Shaminda Eranga, the most obvious wicket-taking threat with his ability to extract good bounce and swing, could have a big role to play if the conditions are as they are expected to be. This leaves Sri Lanka with only one option, and that is to leave out a batsman to make room for Perera. The obvious candidate to miss out would be Kusal Perera, who has three failures in the tournament, and 10 runs to his name. India won’t need reminding of the threat Perera can pose, his five-wicket bag in Dambulla in 2010 and a muscular 44 in Hambantota in 2012 are the sort of performances that stick in the mind.

India, for its part, wears an exceptionally settled look for a unit that has only come together and is in the early stages of bedding down. The key to its success has been the manner in which the openers have been able to suss out the conditions and attack when the opportunity presents itself while still being able to pull back and defend when required. With three venues being used, natural variations in conditions have meant that no team has had a fix on exactly what a good score is. In India’s case, the quality of the top seven, coupled with the fact that each batsman can be explosive, has ensured that adaptability has not been an issue.

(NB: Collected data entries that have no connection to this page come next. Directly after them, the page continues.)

(* ===== verification/ServerLink.v ===== *)
(** * The node's client of the wallet server

    [btc-server/client/src/extended_client.rs]: every method puts a fresh token on
    the request, sends it and turns whatever goes wrong into one error.  Between
    the client and the handlers of [Server] is a connection that can lose the
    request or the reply. *)

From S2P Require Import Prelude Bitcoin Psbt Database PegoutScheduler CoinSelection Signing Codec Peg DkgEncryption Dkg RpcTypes Jwt Server FrostSigning.
Local Open Scope Z_scope.

(** Metadata travels encoded. *)
Class JwtIssuer `{JwtLib} := { base64_encode : bytes → bytes }.

Inductive Delivery := Delivered | RequestLost | ReplyLost.

(** What the environment decides at the n-th call: what becomes of it, and the
    clocks of the two sides. *)
Record Environment := {
  link : nat → Delivery;
  client_clock : nat → Z;
  server_clock : nat → Z;
  server_instant : nat → Z;
  (** the bound of the server's loops *)
  retries : nat;
}.

Record Connected `{BitcoinLib, FrostSign, !DkgLib} := { app : App; round_trips : nat }.

Section client.
Context `{BitcoinLib, FrostSign, !DkgLib, Bdk, Hashing, Bitcoind, !BitcoindWallet, JwtLib, !JwtIssuer}.
Context `{Secp256k1, !PegLib, !WireLib, TextLib}.
Context (cfg : AppConfig) (env : Environment) (client_secret : option JwtSecret).

(** Encoding and validating the own token must work. *)
Definition generate_jwt_token (now : Z) : result GrpcClientError (option bytes) :=
  match client_secret with
  | None => Ok None
  | Some secret =>
      let? token := expect (JwtSecret.encode secret (mkClaims now (Some 10000000000))) in
      let? _ := rassert (is_ok (JwtSecret.validate secret now token)) in
      Ok (Some token)
  end.

(** [generate_method]; a handler that panics is an error for the client. *)
Definition generate_method {A B} (handler : nat → Request A → SM App Status B) (request : A)
    : SM Connected GrpcClientError B := λ x,
  let n := round_trips x in
  match generate_jwt_token (client_clock env n) with
  | Ok token =>
      let req := {| metadata := base64_encode <$> token; get_ref := request |} in
      match link env n with
      | RequestLost => (Err GrpcCall, {| app := app x; round_trips := S n |})
      | d =>
          let '(r, a) := handler n req (app x) in
          (match d, r with Delivered, Ok y => Ok y | _, _ => Err GrpcCall end,
           {| app := a; round_trips := S n |})
      end
  | Err e => (Err e, x)
  | Panic => (Panic, x)
  end.

Abbreviation now n := (server_clock env n).
#[export] Instance BtcServerExtendedClient : BtcServer Connected := {|
  srv_new_consensus_checkpoint :=
    generate_method (λ n, App.new_consensus_checkpoint cfg (now n) (retries env));
  srv_get_psbt := generate_method (λ n, App.get_psbt cfg (now n) (retries env));
  srv_get_round1_signing_package :=
    generate_method (λ n, App.get_round1_signing_package cfg (now n));
  srv_get_round2_signing_package :=
    generate_method (λ n, App.get_round2_signing_package cfg (now n));
  srv_new_round1_signing_package :=
    generate_method (λ n, App.new_round1_signing_package cfg (now n));
  srv_new_round2_signing_package :=
    generate_method (λ n, App.new_round2_signing_package cfg (now n));
  srv_get_to_sign_package := generate_method (λ n, App.get_to_sign_package cfg (now n));
  srv_finalize_signing := generate_method (λ n, App.finalize_signing cfg (now n));
  srv_abort_signing := generate_method (λ _, App.abort_signing);
  srv_get_public_key := generate_method (λ n, App.get_public_key cfg (now n));
  srv_get_dkg_payloads :=
    generate_method (λ n, App.get_dkg_payloads cfg (now n) (server_instant env n));
  srv_new_dkg_payload :=
    generate_method (λ n, App.new_dkg_payload cfg (now n) (server_instant env n));
  srv_get_finalized_pegout_ids :=
    generate_method (λ n, App.get_finalized_pegout_ids cfg (now n));
  srv_reset_wallet_state := generate_method (λ n, App.reset_wallet_state cfg (now n));
|}.

(** Success at the client is success of the handler; a failed call has run the
    handler once or not at all. *)
Lemma generate_method_spec {A B} (handler : nat → Request A → SM App Status B) request x r x' :
  generate_method handler request x = (r, x') →
  (∃ y n token, r = Ok y ∧
     handler n {| metadata := token; get_ref := request |} (app x) = (Ok y, app x')) ∨
  (is_ok r = false ∧
   (app x' = app x ∨ ∃ n token,
      (handler n {| metadata := token; get_ref := request |} (app x)).2 = app x')).
Proof.
  unfold generate_method. intros Heq.
  destruct (generate_jwt_token _) as [token|e|]; [|by injection Heq as <- <-; right; auto..].
  set (req := {| metadata := base64_encode <$> token; get_ref := request |}) in *.
  destruct (handler (round_trips x) req (app x)) as [h a] eqn:Hh.
  destruct (link env (round_trips x)); [| |].
  - destruct h as [y|e|]; injection Heq as <- <-; [left|right..].
    + by exists y, (round_trips x), (base64_encode <$> token).
    + split; [done|]. right. exists (round_trips x), (base64_encode <$> token). by fold req; rewrite Hh.
    + split; [done|]. right. exists (round_trips x), (base64_encode <$> token). by fold req; rewrite Hh.
  - injection Heq as <- <-. right; auto.
  - injection Heq as <- <-. right. split; [done|]. right.
    exists (round_trips x), (base64_encode <$> token). by fold req; rewrite Hh.
Qed.
(** The server is left as it was or as the handler leaves it. *)
Lemma generate_method_app {A B} (handler : nat → Request A → SM App Status B) request x :
  app (generate_method handler request x).2 = app x ∨
  ∃ n token, app (generate_method handler request x).2 =
    (handler n {| metadata := token; get_ref := request |} (app x)).2.
Proof.
  destruct (generate_method handler request x) as [r x'] eqn:Heq. simpl.
  destruct (generate_method_spec _ _ _ _ _ Heq) as [(y & n & token & _ & Hh)|(_ & [?|(n & token & Hh)])];
    [right; exists n, token; by rewrite Hh|by left|right; by exists n, token].
Qed.
End client.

India comes into the game on the back of three relatively comfortable wins, while Sri Lanka has had to scrap to get to this stage. While India enjoys being in a situation where the motor is purring and nothing more than a bit of fine-tuning is required, Sri Lanka is at its most dangerous when it has to fight for every run and wicket. If the weather holds, this match has the makings of a classic, the regularity with which the two teams face off notwithstanding.  

Teams: (likely)
India: Shikhar Dhawan, Rohit Sharma, Dinesh Karthik, Virat Kohli, Suresh Raina, Mahendra Singh Dhoni (capt, wk), Ravindra Jadeja, R Ashwin, Bhuvneshwar Kumar, Ishant Sharma, Umesh Yadav.

Sri Lanka: Lahiru Thirimanne, Tillakaratne Dilshan, Kumar Sangakkara (wk), Mahela Jayawardene, Dinesh Chandimal, Angelo Mathews (capt), Thisara Perera, Nuwan Kulasekara, Lasith Malinga, Rangana Herath, Shaminda Eranga.